Career NFL statistics
- Total tackles: 10
- Stats at Pro Football Reference

= Jovante Moffatt =

American football player (born 1996)

Jo'Vante Moffatt (born December 25, 1996) is an American former professional football player who was a safety in the National Football League (NFL). He played college football for the Middle Tennessee Blue Raiders.

==Early life and college==
Moffatt's high school football team, the Union City Golden Tornadoes, won consecutive Class 1A Tennessee state championships in his junior and senior seasons (2013 and 2014). In college, Moffatt was a member of the Middle Tennessee Blue Raiders for five seasons. He had 36 tackles with an interception, five passes broken and a forced fumble in his senior season before suffering shoulder injury and using a medical redshirt. As a redshirt senior, Moffat led the Blue Raiders with 98 tackles and three interceptions and was named honorable mention All-Conference USA. Moffatt finished his collegiate career with 313 tackles, 5.5 tackles for loss, 17 passes defended and five interceptions.

==Professional career==

Pre-draft measurables
| Height | Weight | Arm length | Hand span |
| 5 ft 11+1⁄4 in (1.81 m) | 213 lb (97 kg) | 30+7⁄8 in (0.78 m) | 9+1⁄8 in (0.23 m) |
All values from Pro Day

===Cleveland Browns (first stint)===
Moffatt was signed by the Cleveland Browns as an undrafted free agent following the 2020 NFL draft on April 25, 2020. He was placed on the reserve/COVID-19 list by the team on July 26, 2020, and was activated nine days later. He was waived during final roster cuts on September 5, 2020, and was signed to the team's practice squad the next day. The Browns promoted Moffatt to their active roster on September 29, 2020. He was placed back on the COVID list on January 8, 2021, and activated the next day.
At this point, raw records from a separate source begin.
(* ===== verification/CmAnswers.v ===== *)
(** * CmAnswers: what a client of the registry's queries may rely on
    (kernel/cm/registry.c).

    Short buffers are answered with a prefix and the size to come back with, the
    indices of an enumeration reach every subkey, and what was set is read back. *)

From S2P Require Import Prelude NtStatus Rtl Bytes CmTree CmHive CmReplay CmView CmLog CmSim CmRecover CmSave CmResolve CmRegistry CmLive CmAlike CmTouch CmDurable CmCalls CmKeys CmPaths CmHandles CmCreate CmCrash CmQuery.

(** ** Short buffers *)

Section services.
Context `{MACHINE} `{VOLUME}.
Implicit Types (r : REG) (s : CM) (a c : addr) (n k : CMP_KEY_NODE) (v : CMP_VALUE) (out info R nm : list Z) (L index : Z) (object : Z -> NTSTATUS + addr).

(** ** What each service answers *)

Definition keeps r (q : outcome REPLY) : outcome (REPLY * REG) := reply ← q; Ok (reply, r).

Lemma reg_eta r : r <| cm := cm r |> = r.
Proof. by destruct r. Qed.

(** The service answers [x] of a buffer of [L] bytes at the start of [out]. *)
Definition says r (tooSmall : NTSTATUS) x out L (service : outcome (REPLY * REG)) : Prop :=
  service = Ok ((told (cm r) tooSmall x out L).1, r <| cm := (told (cm r) tooSmall x out L).2 |>).

Section rules.
Variables (r : REG) (object : Z -> NTSTATUS + addr) (resultLength : option NTSTATUS) (bufferProbe : NTSTATUS) (L : Z).

(** The probes of the place for the length and, unless it has no byte, the buffer. *)
Inductive probe_fails : NTSTATUS -> Prop :=
  | no_place : resultLength = None -> probe_fails STATUS_ACCESS_VIOLATION
  | bad_place status : resultLength = Some status -> NT_SUCCESS status = false -> probe_fails status
  | bad_buffer status : resultLength = Some status -> NT_SUCCESS status = true -> L <> 0 -> NT_SUCCESS bufferProbe = false -> probe_fails bufferProbe.

Definition probe_passes : Prop := exists status, resultLength = Some status /\ NT_SUCCESS status = true /\ (L <> 0 -> NT_SUCCESS bufferProbe = true).

(** The key a handle gives for that access. *)
Inductive handle_fails (access : Z) : NTSTATUS -> Prop :=
  | bad_handle status : object access = inl status -> handle_fails access status
  | key_gone a n : object access = inr a -> nodes (cm r) !! a = Some n -> deleted n = true -> handle_fails access STATUS_KEY_DELETED.

Definition handle_gives (access : Z) a n : Prop := object access = inr a /\ nodes (cm r) !! a = Some n /\ deleted n = false.

(** NtQueryValueKey: the rules in the order the service applies them. *)
Inductive query_value_answer (valueName : USER_STRING) (infoClass : KEY_VALUE_INFORMATION_CLASS) : ANSWER -> Prop :=
  | query_value_null : valueName = NullString -> query_value_answer valueName infoClass (Refuses STATUS_ACCESS_VIOLATION)
  | query_value_bad status : valueName = BadString status -> query_value_answer valueName infoClass (Refuses status)
  | query_value_long Length nm : valueName = UserString Length nm -> CMP_MAX_VALUE_NAME_BYTES < Length -> query_value_answer valueName infoClass (Refuses STATUS_OBJECT_NAME_NOT_FOUND)
  | query_value_probe Length nm status : valueName = UserString Length nm -> Length <= CMP_MAX_VALUE_NAME_BYTES -> probe_fails status -> query_value_answer valueName infoClass (Refuses status)
  | query_value_unbuilt Length nm : valueName = UserString Length nm -> Length <= CMP_MAX_VALUE_NAME_BYTES -> probe_passes -> value_class_built infoClass = false ->
      query_value_answer valueName infoClass (Refuses STATUS_INVALID_PARAMETER)
  | query_value_handle Length nm status : valueName = UserString Length nm -> Length <= CMP_MAX_VALUE_NAME_BYTES -> probe_passes -> value_class_built infoClass = true ->
      handle_fails KEY_QUERY_VALUE status -> query_value_answer valueName infoClass (Refuses status)
  | query_value_missing Length nm a n : valueName = UserString Length nm -> Length <= CMP_MAX_VALUE_NAME_BYTES -> probe_passes -> value_class_built infoClass = true ->
      handle_gives KEY_QUERY_VALUE a n -> (forall v, v ∈ values n -> fold_name (value_name v) <> fold_name nm) -> query_value_answer valueName infoClass (Refuses STATUS_OBJECT_NAME_NOT_FOUND)
  | query_value_found Length nm a n v info rest : valueName = UserString Length nm -> Length <= CMP_MAX_VALUE_NAME_BYTES -> probe_passes ->
      handle_gives KEY_QUERY_VALUE a n -> v ∈ values n -> fold_name (value_name v) = fold_name nm -> value_reply (mkVALUE nm (value_type v) (value_data v)) infoClass = Some (info, rest) ->
      query_value_answer valueName infoClass (Replies info rest).

(** NtEnumerateValueKey. *)
Inductive enumerate_value_answer (index : Z) (infoClass : KEY_VALUE_INFORMATION_CLASS) : ANSWER -> Prop :=
  | enumerate_value_probe status : probe_fails status -> enumerate_value_answer index infoClass (Refuses status)
  | enumerate_value_unbuilt : probe_passes -> value_class_built infoClass = false -> enumerate_value_answer index infoClass (Refuses STATUS_INVALID_PARAMETER)
  | enumerate_value_handle status : probe_passes -> value_class_built infoClass = true -> handle_fails KEY_QUERY_VALUE status -> enumerate_value_answer index infoClass (Refuses status)
  | enumerate_value_end a n : probe_passes -> value_class_built infoClass = true -> handle_gives KEY_QUERY_VALUE a n -> Z.of_nat (length (values n)) <= index ->
      enumerate_value_answer index infoClass (Refuses STATUS_NO_MORE_ENTRIES)
  | enumerate_value_found a n v info rest : probe_passes -> handle_gives KEY_QUERY_VALUE a n -> values n !! Z.to_nat index = Some v -> value_reply v infoClass = Some (info, rest) ->
      enumerate_value_answer index infoClass (Replies info rest).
Moffatt was waived by the Browns on August 31, 2021. Moffatt was re-signed to the Browns' practice squad on September 1, 2021. The Browns elevated Moffatt to their active roster on October 9, 2021. He reverted to the Browns' practice squad on October 11, 2021. Moffatt was elevated to the active roster a second time on October 30, 2021; he reverted to the practice squad on November 1, 2021. Moffatt was elevated to the active roster again on December 11, 2021. Moffatt was elevated to the active roster once more as a COVID-19 replacement player on December 24, 2021.

===New York Jets===
On January 26, 2022, Moffatt signed a reserve/future contract with the New York Jets. He was waived on July 27, 2022.
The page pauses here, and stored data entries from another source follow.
(** * Session / turn orchestration of the interactive avatar front-end

    A shallow embedding of the TypeScript sources and the properties the
    specification states about them.  The first half of the file holds the
    model, one module per source unit:

    - [DeepClean]    : [deepClean] of [useStreamingAvatarSession.ts];
    - [Js], [Eff]    : JavaScript strings, and a state monad with
                       exceptions for [async] code with [try]/[catch];
    - [History]      : the message reducer of the streaming-avatar context;
    - [LLMChat]      : [isRetryableError], [sendChunkToAvatar] and
                       [sendToLLM] of the LLM chat hook, and [sendMessage]
                       of the text chat hook;
    - [Session]      : [init] / [start] / [handleStream] / [stop] and the
                       listeners they attach to the avatar handle, together
                       with [startSessionV2] of [InteractiveAvatar.tsx];
    - [VoiceTrigger] : the effect of [useVoiceChatLLMIntegration];
    - [RoleMapping], [CustomBackend], [OpenAIStream], [AdapterFactory] :
                       the role mapping, the two adapters' [stream] and the
                       adapter factory of [app/lib/llm];
    - [ChatRoute], [Routes] : the chat route and the three routes in front
                       of HeyGen (quota check, access token, streaming
                       task), each with the client call that reads it;
    - [AvatarFilter], [DefaultConfig] : [avatar-filter.ts] and
                       [createDefaultConfig] of [InteractiveAvatar.tsx];
    - [SessionRuns], [TurnEvents], [HistoryObs], [TriggerObs],
      [ChatClient], [Samples] : observations on runs of the above, and
                       sample inputs.

    The second half holds the proofs, one [...Facts] module per subject.

    Conventions.  A JavaScript string is a [string]; a character stands for
    one code unit below 256.  Console output and the abort timer of a fetch
    are not modelled; an aborted fetch is a fetch that rejects with an
    [AbortError].  What the network, the SDK and the user answer is an
    input of the model; what the code does to them is recorded in a trace.
    An [await] ends a step only where a property depends on it. *)

From Stdlib Require Import String Ascii List ZArith Lia Bool Arith PeanoNat.
Import ListNotations.
Local Open Scope string_scope.
Local Open Scope list_scope.
Local Open Scope nat_scope.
===Cleveland Browns (second stint)===
On July 29, 2022, Moffatt was claimed off waivers by the Browns. Moffatt was waived by the Browns on August 29, 2022.

===Atlanta Falcons===
On September 19, 2022, Moffatt was signed to the Atlanta Falcons practice squad. He was promoted to the active roster on November 8. On December 31, Moffat was placed on season–ending injured reserve. He was waived on April 14, 2023.

===Arizona Cardinals===
On April 17, 2023, Moffatt was claimed off waivers by the Arizona Cardinals. He was waived on August 30, 2023 and re-signed to the practice squad. He was released on September 22.